Bei Wiesbaden Illegales Autorennen soll zu Massencrash auf A3 geführt haben

Vier Verletzte, neun demolierte Autos, die A3 zeitweise gesperrt: In Hessen soll ein illegales Rennen auf einer Autobahn zu einem Unfall geführt haben. In der Folge bildete sich ein kilometerlanger Stau.

Rettungskräfte stehen an einer Unfallstelle auf der A3 bei Wiesbaden
DPA

Rettungskräfte stehen an einer Unfallstelle auf der A3 bei Wiesbaden


Ein mutmaßliches illegales Wettrennen hat auf der A3 bei Wiesbaden zu einer Massenkarambolage mit vier Verletzten geführt.
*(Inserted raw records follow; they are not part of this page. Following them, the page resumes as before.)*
(** Modelled from the spec: the contract of the signed time-limited token
    service, which is [itsdangerous.URLSafeTimedSerializer] and is not part
    of the package.  The signature is "scoped by a purpose-specific salt
    string" and [verify] "fails with InvalidSignature if the signature
    doesn't match or the salt differs": verification under a salt raises
    [BadSignature] on a token signed under a different salt, and a token
    that verification accepts under a salt, returning a payload, is a
    token signed under that salt for that payload. *)
Definition serializer_salt_scoped `{Collaborators} : Prop :=
  (forall key obj salt salt' t max_age t',
     salt <> salt' ->
     serializer_loads key (serializer_dumps key obj salt t) salt' max_age t'
     = Raise BadSignature) /\
  (forall key token salt max_age t' obj,
     serializer_loads key token salt max_age t' = Return obj ->
     exists t, token = serializer_dumps key obj salt t).

(** A serializer within that contract, for running the routes: a token is
    the salt, preceded by its length in unary, followed by the payload. *)
Fixpoint strip_prefix (p s : string) : option string :=
  match p with
  | EmptyString => Some s
  | String a p' =>
      match s with
      | String b s' => if Ascii.eqb a b then strip_prefix p' s' else None
      | EmptyString => None
      end
  end.

Fixpoint unary (n : nat) : string :=
  match n with
  | O => "0"
  | S n' => String "1" (unary n')
  end.

Definition scope_mark (salt : string) : string :=
  unary (String.length salt) +:+ salt.

Definition scoped_collaborators : Collaborators := {|
  SECRET_KEY := "secret";
  generate_password_hash := fun password salt => salt +:+ "$" +:+ password;
  check_password_hash := fun pwhash password =>
    existsb (fun salt => bool_decide (pwhash = salt +:+ "$" +:+ password)) ["s1"; "s2"];
  serializer_dumps := fun _ obj salt _ => scope_mark salt +:+ obj;
  serializer_loads := fun _ token salt _ _ =>
    match strip_prefix (scope_mark salt) token with
    | Some obj => Return obj
    | None => Raise BadSignature
    end
|}.

(** Number of entries that reference the user, as [admin_list_users]
    computes it for each user. *)
Definition entries_of (es : list Entry.t) (u : User.t) : Z :=
  len (filter (fun e => Entry.user_id e = User.id u) es).

(** Well-formedness of table [users] that the code maintains: a row that
    holds a token holds its expiration too (they are assigned together);
    emails are distinct (UNIQUE); primary keys are set and distinct. *)
Definition tokens_dated (us : list User.t) : Prop :=
  forall r, r ∈ us -> is_Some (User.auth_token r) -> is_Some (User.auth_token_expiration r).

Definition keys_set (us : list User.t) : Prop :=
  forall r, r ∈ us -> is_Some (User.id r).

(** * Properties *)

(** Unfolds the monadic plumbing so that a handler applied to a state
    reduces to its case analysis. *)
Ltac run_monad :=
  cbv beta delta [mbind M_bind mret M_ret get_state put_state modify_state
                  abort raise lift_outcome try_except] in *;
  cbn beta iota.

(** ** The handler monad *)

Lemma run_bind {S A B} (m : M S A) (f : A -> M S B) (s : S) :
  (m ≫= f) s
  = match m s with
    | (Return a, s') => f a s'
    | (Raise e, s') => (Raise e, s')
    end.
Proof. reflexivity. Qed.

Lemma run_ret {S A} (a : A) (s : S) : (mret a : M S A) s = (Return a, s).
Proof. reflexivity. Qed.

Lemma bind_ret_l {S A B} (a : A) (f : A -> M S B) (s : S) :
  (mret a ≫= f) s = f a s.
Proof. reflexivity. Qed.

Lemma bind_ret_r {S A} (m : M S A) (s : S) :
  (m ≫= mret) s = m s.
Proof. rewrite run_bind. destruct (m s) as [[a | e] s']; reflexivity. Qed.

Lemma bind_assoc {S A B C} (m : M S A) (f : A -> M S B) (g : B -> M S C) (s : S) :
  ((m ≫= f) ≫= g) s = (m ≫= fun a => f a ≫= g) s.
Proof. rewrite !run_bind. destruct (m s) as [[a | e] s']; reflexivity. Qed.

(** An exception cuts the rest of the handler short and keeps the state. *)
Lemma bind_raise {S A B} (e : exn) (f : A -> M S B) (s : S) :
  (raise e ≫= f) s = (Raise e, s).
Proof. reflexivity. Qed.

(** [except BadSignature] also catches [SignatureExpired], and nothing
    else. *)
Lemma isinstance_BadSignature (e : exn) :
  isinstance_exn e BadSignature = true <-> e = BadSignature \/ e = SignatureExpired.
Proof.
  destruct e; cbn; split; intros Hc;
    try discriminate; try (destruct Hc; discriminate); auto.
Qed.

(** ** Sequences *)

Lemma py_index_in_range (n : nat) (i : Z) :
  0 <= i < Z.of_nat n -> py_index n i = Some (Z.to_nat i).
Proof.
  intros Hi. unfold py_index.
  destruct (Z.ltb_spec i 0) as [Hneg | _]; [lia |].
  destruct (Z.leb_spec 0 i) as [_ | Hneg]; [| lia].
  destruct (Z.ltb_spec i (Z.of_nat n)) as [_ | Hge]; [| lia].
  reflexivity.
Qed.

Lemma py_getitem_in_range {A} (l : list A) (i : Z) :
  0 <= i < len l ->
  exists x, l !! Z.to_nat i = Some x /\ py_getitem l i = Return x.
Proof.
  intros Hi. unfold len in Hi.
  destruct (lookup_lt_is_Some_2 l (Z.to_nat i)) as [x Hx]; [lia |].
  exists x. split; [exact Hx |].
  unfold py_getitem. rewrite py_index_in_range by exact Hi.
  rewrite Hx. reflexivity.
Qed.

(** The guard shared by the three indexed handlers of the demo. *)
Lemma demo_guard_in_range {A} (l : list A) (index : Z) :
  1 <= index <= len l -> (index =? 0) || (len l <? index) = false.
Proof.
  intros Hi.
  destruct (Z.eqb_spec index 0); [lia |].
  destruct (Z.ltb_spec (len l) index); [lia | reflexivity].
Qed.

Lemma demo_guard_out_of_range {A} (l : list A) (index : Z) :
  index = 0 \/ len l < index -> (index =? 0) || (len l <? index) = true.
Proof.
  intros Hi.
  destruct (Z.eqb_spec index 0); [reflexivity |].
  destruct (Z.ltb_spec (len l) index); [reflexivity | lia].
Qed.

(** ** project/models.py: entries *)

(** C6. [Entry.update] stores the new text and the current time in
    [last_edited_on]; [created_on], [id] and [user_id] keep the values they
    had before the call. *)
Theorem Entry_update_frame (utcnow : datetime.t) (self : Entry.t) (text : string) :
  Entry.entry (Entry.update utcnow self text) = text /\
  Entry.last_edited_on (Entry.update utcnow self text) = utcnow /\
  Entry.created_on (Entry.update utcnow self text) = Entry.created_on self /\
  Entry.id (Entry.update utcnow self text) = Entry.id self /\
  Entry.user_id (Entry.update utcnow self text) = Entry.user_id self.
Proof. repeat split. Qed.

(** ** project/demo/routes.py *)

(** The fixture is read as written: its first entry was created on
    2022-07-01 at 04:29:50.307527. *)
Example demo_entries_first_created_on :
  (demo.demo_entries !! 0%nat) ≫= (.!! "created_on")
  = Some (VDatetime (datetime.make 2022 7 1 4 29 50 307527)).
Proof. vm_compute. reflexivity. Qed.

(** [GET /journal/<index>] with an index between 1 and the length returns
    the entry at that position and leaves the list as it is. *)
Lemma demo_get_in_range (l : list dict) (index : Z) :
  1 <= index <= len l ->
  exists e, l !! Z.to_nat (index - 1) = Some e /\
            demo.demo_get_journal_entry index l = (Return e, l).
Proof.
  intros Hi.
  destruct (py_getitem_in_range l (index - 1)) as (e & He & Hget); [lia |].
  exists e. split; [exact He |].
  unfold demo.demo_get_journal_entry. run_monad.
  rewrite demo_guard_in_range by exact Hi. cbn beta iota.
  rewrite Hget. reflexivity.
Qed.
Nach Angaben mehrerer Zeugen hätten sich am Sonntag vier Fahrzeuge ein Rennen geliefert, teilte die Polizei mit. Die Fahrer hätten alle drei Streifen genutzt, um sich und andere Verkehrsteilnehmer rechts und links zu überholen.

Wegen erhöhten Verkehrsaufkommens zwischen der Rastanlage Medenbach und dem Wiesbadener Kreuz geriet der Verkehr auf der Autobahn ins Stocken - ein 26-Jähriger, der an dem mutmaßlichen Rennen beteiligt war, fuhr auf dem linken Fahrstreifen in einem Mercedes CLS 350 auf einen anderen Wagen auf. Dieser wurde nach vorne geschleudert und prallte auf ein Auto mit Anhänger.

Der Anhänger riss ab und wurde gegen weitere drei Fahrzeuge geschleudert. Die anderen drei Beteiligten fuhren nach dem Unfall weiter. Bei den Autos soll es sich laut "Wiesbadener Kurier" um einen Porsche 911 neueren Baujahrs, einen roten Ferrari und einen weißen Kompaktwagen gehandelt haben.

Das Teilstück der Autobahn wurde zeitweise gesperrt. Am Abend gab es einen bis zu 20 Kilometer langen Stau. Die Polizei sucht Zeugen.